Directions for this task: Print all the records below, word for word and in full.

Source data:
(** X8. [__len__] of a finalized dataset is the length of the filtered
    index and stays so however many samples have been requested: it is the
    size of the dataset, not the number of samples left, and asking for it
    changes nothing. *)
Theorem len_is_fixed (s : State) (n : nat) :
  finalized (self s) ->
  __len__ (snd (sends n s)) = (Ok (length (meas_list (self s))), snd (sends n s)).
Proof.
  intros Hf. destruct (sends_frame n s Hf) as [_ Hs].
  assert (Hf' : finalized (self (snd (sends n s)))) by (rewrite Hs; exact Hf).
  rewrite (len_finalized _ Hf'), Hs. reflexivity.
Qed.

Lemma len_is_fixed_witness :
  __len__ (snd (sends 3 (lab_state 6 3 1400 false [])))
  = (Ok 2, snd (sends 3 (lab_state 6 3 1400 false []))).
Proof.
  apply (len_is_fixed (lab_state 6 3 1400 false []) 3).
  vm_compute. reflexivity.
Defined.

(** ** The constructor, step by step *)

Lemma touches_refl dir c w : touches dir c w w.
Proof. intros p _ _. reflexivity. Qed.

Lemma touches_trans dir c w1 w2 w3 :
  touches dir c w1 w2 -> touches dir c w2 w3 -> touches dir c w1 w3.
Proof.
  intros H12 H23 p Hp Hc. rewrite <- (H12 p Hp Hc). apply H23; [|exact Hc].
  destruct Hp as [Hp|Hp]; [left; exact Hp|right]. rewrite (H12 p); auto.
Qed.

Lemma touches_same_fs dir c w w' : fs w' = fs w -> touches dir c w w'.
Proof. intros H p _ _. rewrite H. reflexivity. Qed.

Lemma mkdir_touches dir c w :
  touches dir c w (snd (try_except_pass (os_mkdir dir) FileExistsError w)).
Proof.
  unfold try_except_pass, os_mkdir, bind, modify, gets, raise. simpl.
  destruct (fs w !! dir) as [n|] eqn:Hd; simpl; [apply touches_same_fs; reflexivity|].
  destruct (denied w dir); simpl; [apply touches_same_fs; reflexivity|].
  intros p [Hp|Hp] _; simpl.
  - apply lookup_insert_ne. congruence.
  - destruct (decide (p = dir)) as [->|Hne].
    + rewrite Hd in Hp. destruct Hp as [? ?]. discriminate.
    + apply lookup_insert_ne. congruence.
Qed.

Lemma pickle_dump_touches dir l w :
  touches dir true w (snd (pickle_dump l (cache_file dir) w)).
Proof.
  assert (Hins : forall w0 : World, fs w0 = fs w ->
            touches dir true w (set_fs (<[cache_file dir := Pickle l]> (fs w0)) w0)).
  { intros w0 H0 p _ [Hp|Hp]; [|discriminate]. simpl. rewrite H0.
    apply lookup_insert_ne. congruence. }
  unfold pickle_dump, bind, modify, gets, raise. simpl.
  destruct (fs w !! cache_file dir) as [[]|]; simpl;
    try (apply touches_same_fs; reflexivity);
    (destruct (denied w (cache_file dir)); simpl; [apply touches_same_fs; reflexivity|]);
    apply (Hins (log _ w)); reflexivity.
Qed.

Lemma init_load_fs dir s : fs (world (snd (init_load dir s))) = fs (world s).
Proof.
  destruct s as [w o]. unfold init_load, bind, call, print, assign, modify. simpl.
  match goal with |- context [pickle_load ?p ?w0] =>
    destruct (ensures_pickle_load p w0) as [(Hfs & _) _];
    destruct (pickle_load p w0) as [[l|e] w1] end; simpl in *; exact Hfs.
Qed.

Solution to this task:
(** X8. [__len__] of a finalized dataset is the length of the filtered
    index and stays so however many samples have been requested: it is the
    size of the dataset, not the number of samples left, and asking for it
    changes nothing. *)
Theorem len_is_fixed (s : State) (n : nat) :
  finalized (self s) ->
  __len__ (snd (sends n s)) = (Ok (length (meas_list (self s))), snd (sends n s)).
Proof.
  intros Hf. destruct (sends_frame n s Hf) as [_ Hs].
  assert (Hf' : finalized (self (snd (sends n s)))) by (rewrite Hs; exact Hf).
  rewrite (len_finalized _ Hf'), Hs. reflexivity.
Qed.

Lemma len_is_fixed_witness :
  __len__ (snd (sends 3 (lab_state 6 3 1400 false [])))
  = (Ok 2, snd (sends 3 (lab_state 6 3 1400 false []))).
Proof.
  apply (len_is_fixed (lab_state 6 3 1400 false []) 3).
  vm_compute. reflexivity.
Defined.

(** ** The constructor, step by step *)

Lemma touches_refl dir c w : touches dir c w w.
Proof. intros p _ _. reflexivity. Qed.

Lemma touches_trans dir c w1 w2 w3 :
  touches dir c w1 w2 -> touches dir c w2 w3 -> touches dir c w1 w3.
Proof.
  intros H12 H23 p Hp Hc. rewrite <- (H12 p Hp Hc). apply H23; [|exact Hc].
  destruct Hp as [Hp|Hp]; [left; exact Hp|right]. rewrite (H12 p); auto.
Qed.

Lemma touches_same_fs dir c w w' : fs w' = fs w -> touches dir c w w'.
Proof. intros H p _ _. rewrite H. reflexivity. Qed.

Lemma mkdir_touches dir c w :
  touches dir c w (snd (try_except_pass (os_mkdir dir) FileExistsError w)).
Proof.
  unfold try_except_pass, os_mkdir, bind, modify, gets, raise. simpl.
  destruct (fs w !! dir) as [n|] eqn:Hd; simpl; [apply touches_same_fs; reflexivity|].
  destruct (denied w dir); simpl; [apply touches_same_fs; reflexivity|].
  intros p [Hp|Hp] _; simpl.
  - apply lookup_insert_ne. congruence.
  - destruct (decide (p = dir)) as [->|Hne].
    + rewrite Hd in Hp. destruct Hp as [? ?]. discriminate.
    + apply lookup_insert_ne. congruence.
Qed.

Lemma pickle_dump_touches dir l w :
  touches dir true w (snd (pickle_dump l (cache_file dir) w)).
Proof.
  assert (Hins : forall w0 : World, fs w0 = fs w ->
            touches dir true w (set_fs (<[cache_file dir := Pickle l]> (fs w0)) w0)).
  { intros w0 H0 p _ [Hp|Hp]; [|discriminate]. simpl. rewrite H0.
    apply lookup_insert_ne. congruence. }
  unfold pickle_dump, bind, modify, gets, raise. simpl.
  destruct (fs w !! cache_file dir) as [[]|]; simpl;
    try (apply touches_same_fs; reflexivity);
    (destruct (denied w (cache_file dir)); simpl; [apply touches_same_fs; reflexivity|]);
    apply (Hins (log _ w)); reflexivity.
Qed.

Lemma init_load_fs dir s : fs (world (snd (init_load dir s))) = fs (world s).
Proof.
  destruct s as [w o]. unfold init_load, bind, call, print, assign, modify. simpl.
  match goal with |- context [pickle_load ?p ?w0] =>
    destruct (ensures_pickle_load p w0) as [(Hfs & _) _];
    destruct (pickle_load p w0) as [[l|e] w1] end; simpl in *; exact Hfs.
Qed.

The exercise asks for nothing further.